Maior rodovia do Paraná com 731 quilômetros de extensão, a BR-277 conta com 10 praças de pedágio mas tem só dois trechos duplicados. Quem cruza a rodovia de Foz do Iguaçu a Paranaguá gasta R$ 83,80. Maior que o custo, porém, é preocupação dos motoristas com a segurança na estrada. Como é uma das mais usadas para acessar a capital e o Porto de Paranagua, o tráfego, sobretudo de caminhões, é intenso.
Um aditivo proibindo o reajuste das tarifas é apontado pela Coordenadoria das Associações Comerciais do Oeste do Paraná (Caciopar) como o início de toda a briga. ''A intervenção dos últimos dois governos é responsável pela ausência do início das obras de duplicação entre Cascavel e Medianeira (prevista para 2007), num total de 72 quilômetros, considerados um dos trechos mais violentos do Estado. A vida ficou em segundo plano'', critica o presidente, Khaled Nakka.

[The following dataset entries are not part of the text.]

(** The statements of the [try] block run in the order of the source:
    the pointer is assigned (line 56) before the two global options are
    set and before the speed and the cap are written, and the [catch]
    block replies without undoing what was done. *)
Definition Initialize (info : list Value) (st : State) : Reply * State :=
  match info with
  | VString licenseKey :: _ =>
      let st1 := record_call st (InitializeWithLicenseKey_call licenseKey) in
      match InitializeWithLicenseKey sdk (calls st) licenseKey with
      | inr e => (initialization_exception e, st1)
      | inl response =>
          let message := Message response in
          match GetResult response with
          | ConfigResponse.Error => (RString ("ERROR: " ++ message), st1)
          | ConfigResponse.Success =>
              let st2 := set_config st1 (GetConfig response) in
              match SetGlobalOption BKGlobalOption_SetMaximumThreads 1 st2 with
              | inr e => (initialization_exception e, st2)
              | inl st3 =>
                  match SetGlobalOption BKGlobalOption_UseGPU 0 st3 with
                  | inr e => (initialization_exception e, st3)
                  | inl st4 =>
                      let st5 :=
                        write_config st4
                          (fun c => set_decodingSpeed c (DecodingSpeed_value Normal)) in
                      let st6 :=
                        write_config st5 (fun c => set_maximumResultsCount c 1) in
                      (RString ("SUCCESS: " ++ message), st6)
                  end
              end
          end
      end
  | _ => (RTypeError "License key string expected", st)
  end.
(** C2 (as amended).  In a batch of well-formed entries (each falsy, a
    list or a string), let the Vault answer the
    request for one item with a status other than 200.  Then the handler
    still answers 200; the reply at that item's position is null; the
    replies before it are those of the entries before it, and the replies
    after it those of the entries after it, each as expected for its own
    entry. *)
Theorem failed_item_yields_null d op request kvs before call after x w
        replies1 w1 response w2 :
  body request = Some (JObj kvs) ->
  dict_lookup kvs "calls" = Some (JArr (before ++ call :: after)) ->
  forallb well_formed_call before = true ->
  forallb well_formed_call after = true ->
  first_argument call = Some x ->
  truthy x = true ->
  answered (client_method requests_post vault_client op) w before replies1 w1 ->
  requests_post (transform_request vault_client op (py_str x)) w1 = (Ok response, w2) ->
  status_code response <> 200 ->
  exists replies2 w3,
    answered (client_method requests_post vault_client op) w2 after replies2 w3
    /\ handler requests_post vault_client d op request w
       = (Ok (replies_response (replies1 ++ JNull :: replies2)), w3).
Proof.
  intros Hb Hc Hwf1 Hafter Hx Ht Hbefore Hpost Hstatus.
  set (method := client_method requests_post vault_client op) in *.
  assert (Hnr : forall s, never_raises (method s))
    by apply client_method_never_raises.
  assert (Hrun1 : relay_calls method before [] w = (Ok replies1, w1))
    by (apply answered_relay_calls; assumption).
  destruct (relay_calls_answered method Hnr after w2 Hafter) as (replies2 & w3 & Hrun2 & Hans2).
  exists replies2, w3. split; [exact Hans2|].
  rewrite handler_remote_function.
  eapply remote_function_batch; [eassumption|eassumption|].
  fold method. rewrite relay_calls_around.
  rewrite (bind_ok _ _ _ _ _ Hrun1).
  assert (Hcall : relay_call method call w1 = (Ok JNull, w2)).
  { rewrite (first_argument_relay_call method call x w1 Hx Ht).
    unfold method. rewrite client_method_contract, Hpost. simpl.
    destruct (status_code response =? 200) eqn:E; [|reflexivity].
    apply Z.eqb_eq in E. contradiction. }
  rewrite (bind_ok _ _ _ _ _ Hcall), (bind_ok _ _ _ _ _ Hrun2). reflexivity.
Qed.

Números da Polícia Rodoviária Federal de Foz mostram que o número de acidentes nos trechos de pista simples é quatro vezes maior que no trecho duplicado. De 2007 para cá - prazo máximo para duplicação - de acordo com a Caciopar, foram 2.032 acidentes, sendo 117 mortes, 476 lesões graves e 1.059 lesões leves. ''Não podemos admitir mais tragédias.'' Há três anos, a entidade encabeça o movimento ''BR-277: Duplicação pela Vida''.

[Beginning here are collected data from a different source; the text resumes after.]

(** The failures of the second tab, in the order of the lines. *)
Lemma tab2_raises (gdf districts : frame) :
  well_formed districts ->
  (DISTRITO ∉ columns gdf -> tab2 gdf districts = Raise (KeyError [DISTRITO]))
  /\ (DISTRITO ∈ columns gdf ->
      ~ (geometry_lower ∈ columns districts \/ GEOMETRY ∈ columns districts) ->
      tab2 gdf districts = Raise StopScript)
  /\ (DISTRITO ∈ columns gdf ->
      geometry_lower ∈ columns districts \/ GEOMETRY ∈ columns districts ->
      DISTRITO ∉ columns districts ->
      tab2 gdf districts = Raise (KeyError [DISTRITO]))
  /\ (DISTRITO ∈ columns gdf ->
      geometry_lower ∈ columns districts \/ GEOMETRY ∈ columns districts ->
      DISTRITO ∈ columns districts ->
      N_HOSPITALS ∈ columns districts ->
      tab2 gdf districts = Raise (KeyError [N_HOSPITALS]))
  /\ (DISTRITO ∈ columns gdf ->
      geometry_lower ∈ columns districts \/ GEOMETRY ∈ columns districts ->
      DISTRITO ∈ columns districts ->
      N_HOSPITALS ∉ columns districts ->
      filter (fun c => c ∉ columns districts) [DEPARTAMEN; PROVINCIA] <> [] ->
      tab2 gdf districts
      = Raise (KeyError (filter (fun c => c ∉ columns districts) [DEPARTAMEN; PROVINCIA]))).
Proof.
  intros Hwf.
  destruct (districts_copy_raises gdf districts) as (E1 & E2 & E3 & E4).
  unfold tab2. split_and!.
  - intros H1. by rewrite (E1 H1).
  - intros H1 H2. by rewrite (E2 H1 H2).
  - intros H1 H2 H3. by rewrite (E3 H1 H2 H3).
  - intros H1 H2 H3 H4. by rewrite (E4 H1 H2 H3 H4).
  - intros H1 H2 H3 H4 H5.
    destruct (districts_copy_fields gdf districts) as (dc & -> & Hcols & _); [done..|].
    simpl. by rewrite (zero_hosp_missing districts dc Hcols H3 H5).
Qed.

(** The columns a run of the second tab that completes has found. *)
Lemma tab2_Ok_inv (gdf districts : frame) out :
  well_formed districts ->
  tab2 gdf districts = Ok out ->
  DISTRITO ∈ columns gdf
  /\ (geometry_lower ∈ columns districts \/ GEOMETRY ∈ columns districts)
  /\ DISTRITO ∈ columns districts
  /\ (N_HOSPITALS ∉ columns districts)
  /\ DEPARTAMEN ∈ columns districts
  /\ PROVINCIA ∈ columns districts.
Proof.
  intros Hwf Hout.
  destruct (tab2_raises gdf districts Hwf) as (F1 & F2 & F3 & F4 & F5).
  destruct (decide (DISTRITO ∈ columns gdf)) as [H1|H1];
    [|by rewrite (F1 H1) in Hout].
  destruct (decide (geometry_lower ∈ columns districts \/ GEOMETRY ∈ columns districts))
    as [H2|H2]; [|by rewrite (F2 H1 H2) in Hout].
  destruct (decide (DISTRITO ∈ columns districts)) as [H3|H3];
    [|by rewrite (F3 H1 H2 H3) in Hout].
  destruct (decide (N_HOSPITALS ∈ columns districts)) as [H4|H4];
    [by rewrite (F4 H1 H2 H3 H4) in Hout|].
  destruct (decide (DEPARTAMEN ∈ columns districts)) as [H5|H5].
  - destruct (decide (PROVINCIA ∈ columns districts)) as [H6|H6]; [done|].
    rewrite F5 in Hout; [done..|].
    rewrite !filter_cons, filter_nil. rewrite (decide_True (P := PROVINCIA ∉ _)) by done.
    by case_decide.
  - rewrite F5 in Hout; [done..|].
    rewrite !filter_cons, filter_nil. by rewrite (decide_True (P := DEPARTAMEN ∉ _)) by done.
Qed.

(** X7. What the second tab needs, and how it fails, for a district table
    with pairwise distinct labels.  Its tables are computed only if the
    enriched table has a DISTRITO column and the district table has
    DISTRITO, DEPARTAMEN, PROVINCIA and a geometry column but no
    N_HOSPITALS column yet.  Line 87 raises KeyError for DISTRITO when the
    enriched table has no such column.  When it has one such column, line
    96 stops the script if the district table has no geometry column, and
    line 98 raises KeyError for DISTRITO if it has a geometry column but no
    DISTRITO.  When the district table already has a column N_HOSPITALS
    (and none named N_HOSPITALS_x or N_HOSPITALS_y), with text district
    names on both sides, the merge renames both count columns and line 99
    raises KeyError for N_HOSPITALS. *)
Theorem tab2_needs_and_failures (gdf districts : frame) :
  well_formed districts ->
  (forall out, tab2 gdf districts = Ok out ->
     DISTRITO ∈ columns gdf
     /\ (geometry_lower ∈ columns districts \/ GEOMETRY ∈ columns districts)
     /\ DISTRITO ∈ columns districts
     /\ (N_HOSPITALS ∉ columns districts)
     /\ DEPARTAMEN ∈ columns districts
     /\ PROVINCIA ∈ columns districts)
  /\ (DISTRITO ∉ columns gdf -> tab2 gdf districts = Raise (KeyError [DISTRITO]))
  /\ (DISTRITO ∈ columns gdf -> ~ repeated DISTRITO (columns gdf) ->
      ~ (geometry_lower ∈ columns districts \/ GEOMETRY ∈ columns districts) ->
      tab2 gdf districts = Raise StopScript)
  /\ (DISTRITO ∈ columns gdf -> ~ repeated DISTRITO (columns gdf) ->
      geometry_lower ∈ columns districts \/ GEOMETRY ∈ columns districts ->
      DISTRITO ∉ columns districts ->
      tab2 gdf districts = Raise (KeyError [DISTRITO]))
  /\ (DISTRITO ∈ columns gdf -> ~ repeated DISTRITO (columns gdf) ->
      geometry_lower ∈ columns districts \/ GEOMETRY ∈ columns districts ->
      DISTRITO ∈ columns districts ->
      N_HOSPITALS ∈ columns districts ->
      N_HOSPITALS ++ suffix_x ∉ columns districts ->
      N_HOSPITALS ++ suffix_y ∉ columns districts ->
      text_or_missing_column DISTRITO gdf ->
      text_column DISTRITO districts ->
      tab2 gdf districts = Raise (KeyError [N_HOSPITALS])).
Proof.
  intros Hwf.
  destruct (tab2_raises gdf districts Hwf) as (F1 & F2 & F3 & F4 & _).
  split_and!; [|done| | |].
  - intros out Hout. by apply (tab2_Ok_inv gdf districts out).
  - intros H1 _. by apply F2.
  - intros H1 _. by apply F3.
  - intros H1 _ H2 H3 H4 _ _ _ _. by apply F4.
Qed.

(** *** The tables of the second tab (lines 111-125) *)

Lemma Forall2_filter_both {A B} (R : A -> B -> Prop) (P : A -> Prop) (Q : B -> Prop)
    `{!forall a, Decision (P a)} `{!forall b, Decision (Q b)} (l : list A) (k : list B) :
  Forall2 (fun a b => R a b /\ (P a <-> Q b)) l k ->
  Forall2 R (filter P l) (filter Q k).
Proof.
  induction 1 as [|a b l k [HR HPQ] _ IH]; [constructor|].
  rewrite !filter_cons. destruct (decide (P a)), (decide (Q b)); try tauto.
  by constructor.
Qed.

Lemma tab2_districts (gdf districts : frame) :
  well_formed districts ->
  DISTRITO ∈ columns gdf ->
  DISTRITO ∈ columns districts ->
  DEPARTAMEN ∈ columns districts ->
  PROVINCIA ∈ columns districts ->
  geometry_lower ∈ columns districts \/ GEOMETRY ∈ columns districts ->
  N_HOSPITALS ∉ columns districts ->
  exists out,
    tab2 gdf districts = Ok out
    /\ columns (tab_districts out) = columns districts ++ [N_HOSPITALS]
    /\ Forall2 (fun (d r : row) =>
         (forall c, c ∈ columns districts ->
            field c (tab_districts out) r.2 = field c districts d.2)
         /\ field N_HOSPITALS (tab_districts out) r.2
            = Num (Int (Z.of_nat (hospitals_in gdf (field DISTRITO districts d.2)))))
       (rows districts) (rows (tab_districts out)).
Proof.
  intros Hwf Hh Hd Hdep Hprov Hgeo Hfresh.
  destruct (tab2_Ok gdf districts) as (out & Hout & Hdc & _); [done..|].
  exists out. split; [done|].
  destruct (districts_copy_fields gdf districts) as (dc & Hdc' & Hcols & Hrows); [done..|].
  rewrite Hdc in Hdc'. injection Hdc' as <-. split; [done|].
  eapply Forall2_impl; [exact Hrows|]. by intros d r (_ & ? & ?).
Qed.

(** X8. The table of districts without hospitals shows, under the labels
    DEPARTAMEN, PROVINCIA and DISTRITO, the first ten rows of the district
    table whose district name no enriched row carries, in the order of the
    district table (all of them when they are fewer than ten), with the
    cells the district table holds. *)
Theorem zero_table_first_ten (gdf districts : frame) :
  well_formed districts ->
  DISTRITO ∈ columns gdf ->
  DISTRITO ∈ columns districts ->
  DEPARTAMEN ∈ columns districts ->
  PROVINCIA ∈ columns districts ->
  geometry_lower ∈ columns districts \/ GEOMETRY ∈ columns districts ->
  N_HOSPITALS ∉ columns districts ->
  exists out,
    tab2 gdf districts = Ok out
    /\ columns (tab_zero out) = [DEPARTAMEN; PROVINCIA; DISTRITO]
    /\ Forall2 (fun d z : row =>
         same_fields [DEPARTAMEN; PROVINCIA; DISTRITO] districts (tab_zero out) d.2 z.2)
       (take 10 (filter (fun d : row =>
                   hospitals_in gdf (field DISTRITO districts d.2) = 0%nat)
                   (rows districts)))
       (rows (tab_zero out)).
Proof.
  intros Hwf Hh Hd Hdep Hprov Hgeo Hfresh.
  destruct (tab2_districts gdf districts) as (out & Hout & Hcols & Hrows); [done..|].
  exists out. split; [done|].
  destruct (tab2_inv _ _ _ Hout) as (_ & Hzero & _).
  assert (HinN : N_HOSPITALS ∈ columns (tab_districts out)).
  { rewrite Hcols. apply elem_of_app. right. left. }
  destruct (index_of_elem _ _ HinN) as [n Hn].
  assert (Hnd : NoDup (columns (tab_districts out))).
  { rewrite Hcols. apply NoDup_snoc_new; [by destruct Hwf|done]. }
  destruct (zero_hosp_once (tab_districts out) n Hnd Hn) as (shown & Hproj & Hsc & Hz).
  { intros c Hc. rewrite Hcols. apply elem_of_app. left.
    revert Hc. rewrite !elem_of_cons, elem_of_nil. by intros [->|[->|[->|[]]]]. }
  rewrite Hzero in Hz. injection Hz as Hz.
  rewrite Hz. simpl. split; [done|].
  apply Forall2_take.
  eapply (Forall2_trans
    (fun d r : row => forall c, c ∈ columns districts ->
       field c (tab_districts out) r.2 = field c districts d.2));
    [| |exact (project_fields _
                (select (fun r => cell_at n r = Num (Int 0)) (tab_districts out)) _
                (NoDup_once _ _ Hnd) Hproj)].
  - intros d r z Hdr [_ Hrz] c Hc.
    rewrite (field_ext c _ shown) by done. rewrite (Hrz c Hc).
    rewrite (field_ext c _ (tab_districts out)) by done. apply Hdr.
    revert Hc. rewrite !elem_of_cons, elem_of_nil. by intros [->|[->|[->|[]]]].
  - simpl. apply Forall2_filter_both. eapply Forall2_impl; [exact Hrows|].
    intros d r [Hsame Hcount]. split; [done|].
    unfold field at 1 in Hcount. rewrite Hn in Hcount. rewrite Hcount. split.
    + by intros ->.
    + intros [= Hz0]. lia.
Qed.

A concessionária Ecocataratas, responsável pela rodovia entre Guarapuava e Foz, informa em nota que no trecho não há problemas com falta de acostamento ou buracos, e que tem buscado um entendimento com o Governo do Estado para que a duplicação do segmento entre Cascavel e Medianeira seja novamente inserida no Contrato de Concessão. A concessionária aponta, no texto, que ''considera a duplicação uma obra importante para o desenvolvimento da região''.